Last autumn the US banking world was shaken by sustained, heavy and effective DDoS attacks that peaked at 70 Gbps – a traffic load capable of overwhelming the majority of network infrastructures. More of the same is expected in 2013.

Prolexic, a DDoS mitigation company, has now released a detailed advisory on the itsoknoproblembro DDoS toolkit used in these attacks. The hope is that by better understanding the malware’s methodology, infected servers can be cleansed before they become part of the next attack.

While many DDoS attacks in the past have relied upon hired criminal botnets or voluntary activist networks, itsoknoproblembro is different. It uses a sophisticated two-tier combination of compromised commercial servers, and as a result can generate a higher bandwidth attack from a smaller number of hosts. “Malicious hackers,” explained Prolexic yesterday, “are using the toolkit to target known vulnerabilities in web content management systems, including Joomla and WordPress, to infect web servers with malicious PHP scripts. The toolkit then leverages a unique, two-tier command mode that can launch multiple high-bandwidth attack types simultaneously.”

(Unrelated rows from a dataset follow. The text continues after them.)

(* ===== verification/BindingSpec.v ===== *)
(** * What the binding definitions guarantee

    Theorems about [Binding]: the annotation value parser, the recognition of
    annotation names, and the data each kind of definition produces. *)

From S2P Require Import Prelude.
From S2P Require Import GoLib.
From S2P Require Import GoValue.
From S2P Require Import JsonPath.
From S2P Require Import Kube.
From S2P Require Import Apis.
From S2P Require Import Binding.
From S2P Require Import Cluster.

(** ** The annotation value *)



Lemma kv_prefix k v : HasPrefix (k +:+ "=" +:+ v) (k +:+ "=") = true.
Proof. apply HasPrefix_spec. exists v. by rewrite string_app_assoc. Qed.

Lemma kv_drop k v : drop_str (String.length (k +:+ "=")) (k +:+ "=" +:+ v) = v.
Proof. by rewrite <- string_app_assoc, drop_str_app. Qed.

(** A [key=value] part sets exactly its key. *)
Lemma raw_entry_key k v raw : k ∈ keys → raw_entry raw (k +:+ "=" +:+ v) = aset k v raw.
Proof.
  intros Hk. unfold raw_entry, keys in *.
  repeat (apply elem_of_cons in Hk as [->|Hk]); [..|by apply elem_of_nil in Hk];
    cbn [fold_left]; rewrite kv_prefix, kv_drop;
    repeat match goal with
    | |- context [HasPrefix ?a ?b] => change (HasPrefix a b) with false; cbv iota
    end; done.
Qed.

(** The text of a model, every key given. *)
Definition render_bool (b : bool) : string := if b then "true" else "false".
Definition render_parts (m : model) : list (string * string) :=
  [(pathModelKey, m_path m); (objectTypeModelKey, m_objectType m);
   (elementTypeModelKey, m_elementType m); (sourceKeyModelKey, m_sourceKey m);
   (sourceValueModelKey, m_sourceValue m); (optionalKey, render_bool (m_optional m))].
Definition render (m : model) : string :=
  Join (map (λ kv, kv.1 +:+ "=" +:+ kv.2) (render_parts m)) ",".

(** What a parsed model satisfies. *)
Definition model_ok (m : model) : bool :=
  negb (Count (m_path m) "{" =? 0) && (Count (m_path m) "{" =? Count (m_path m) "}") &&
  negb (String.eqb (m_objectType m) "") && String.eqb (m_value m) "" &&
  negb (isSliceOfMapsElementType m &&
        (String.eqb (m_sourceValue m) "" || String.eqb (m_sourceKey m) "")).

Lemma raw_entries_parts parts raw :
  Forall (λ kv, kv.1 ∈ keys) parts →
  fold_left raw_entry (map (λ kv, kv.1 +:+ "=" +:+ kv.2) parts) raw =
  fold_left (λ raw kv, aset kv.1 kv.2 raw) parts raw.
Proof.
  intros HF. revert raw. induction HF as [|[k v] parts Hk _ IH]; intros raw; [done|].
  cbn [map fold_left fst snd]. by rewrite raw_entry_key, IH.
Qed.

(** C27: printing a model as an annotation value and parsing it gives the model
    back, for every well-formed model whose fields have no comma. *)
Theorem newModel_render (m : model) :
  model_ok m = true → Forall (λ kv, Count kv.2 "," = 0) (render_parts m) →
  newModel (render m) = Ok m.
Proof.
  intros Hok Hc.
  assert (raw_entries (render m) = render_parts m) as Hraw.
  { unfold raw_entries, render. change "," with (String ","%char EmptyString).
    rewrite Split_Join; [|done|].
    - rewrite raw_entries_parts; [done|]. unfold keys. repeat constructor; set_solver.
    - unfold render_parts in *. repeat (apply Forall_cons in Hc as [? Hc]); cbn [snd] in *.
      cbn [map fst snd].
      repeat (apply Forall_cons; split; [rewrite !Count_app; cbn; lia|]). constructor. }
  unfold newModel. rewrite Hraw. destruct m as [p e o k v va b]. unfold model_ok in Hok. simpl in *.
  rewrite !andb_true_iff, !negb_true_iff in Hok. destruct Hok as ((((Hp & Hq) & Ho) & Hv) & Hs).
  apply String.eqb_eq in Hv. unfold isSliceOfMapsElementType in Hs. simpl in Hs.
  unfold emptyObjectType. rewrite Hp, Hq, Ho, Hs. simpl. subst va. by destruct b.
Qed.

(** C33: what [newModel] returns is either the literal value of an annotation
    without any known key, or a well-formed model: balanced braces in the path,
    an object type, and both source fields when the element type needs them. *)
Theorem newModel_wf (v : string) (m : model) :
  newModel v = Ok m →
  (raw_entries v = [] ∧ m_value m = v ∧ m_path m = "") ∨ model_ok m = true.
Proof.
  unfold newModel. destruct (aget pathModelKey (raw_entries v)) as [p|] eqn:Hp.
  2:{ destruct (raw_entries v); [|done]. intros ?; simplify_eq. by left. }
  destruct ((Count p "{" =? 0) || negb (Count p "{" =? Count p "}")) eqn:Hb; [done|].
  destruct (String.eqb _ sliceOfMapsElementType && _) eqn:Hs; [done|]. intros ?; simplify_eq. right.
  apply orb_false_iff in Hb as [Hb1 Hb2%negb_false_iff].
  unfold model_ok, isSliceOfMapsElementType. simpl. rewrite Hb1, Hb2, Hs. simpl.
  rewrite !andb_true_r. destruct (aget objectTypeModelKey (raw_entries v)) as [o|]; [|done].
  destruct (String.eqb o emptyObjectType) eqn:Ho; [done|].
  unfold emptyObjectType in Ho. by rewrite Ho.
Qed.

It is in the interest of the infected websites to recognize and cleanse any infections. Apart from being an unwitting part of an attack on the banking system (or whatever is the current target), “users were complaining of CPU and bandwidth usage on their accounts exceeding their allowed amounts,” explains Prolexic, “sometimes resulting in stern letters from their hosting provider or an account suspension.” It is in order to help such users recognize that they have been compromised with itsoknoproblembro that Prolexic has published its advisory together with an associated log analyzer, brolog

The advisory includes details of 11 different attack signatures, and provides SNORT rules for DDoS mitigation. The free log analysis tool can be used to pinpoint which scripts were accessed, by what IP address and for what DDoS targets. “Armed with this information,” says Prolexic, “the infected servers can be sanitized, preventing them from being used in subsequent itsoknoproblembro campaigns.” 

Given the chatter in the hacker underground, explained Prolexic CEO Scott Hammack, “we expect these itsoknoproblembro DDoS campaigns will continue to grow in frequency. We want to support the security community by sharing our knowledge, so we can help eradicate this threat and remove these malicious scripts from infected machines before they do even more damage.” 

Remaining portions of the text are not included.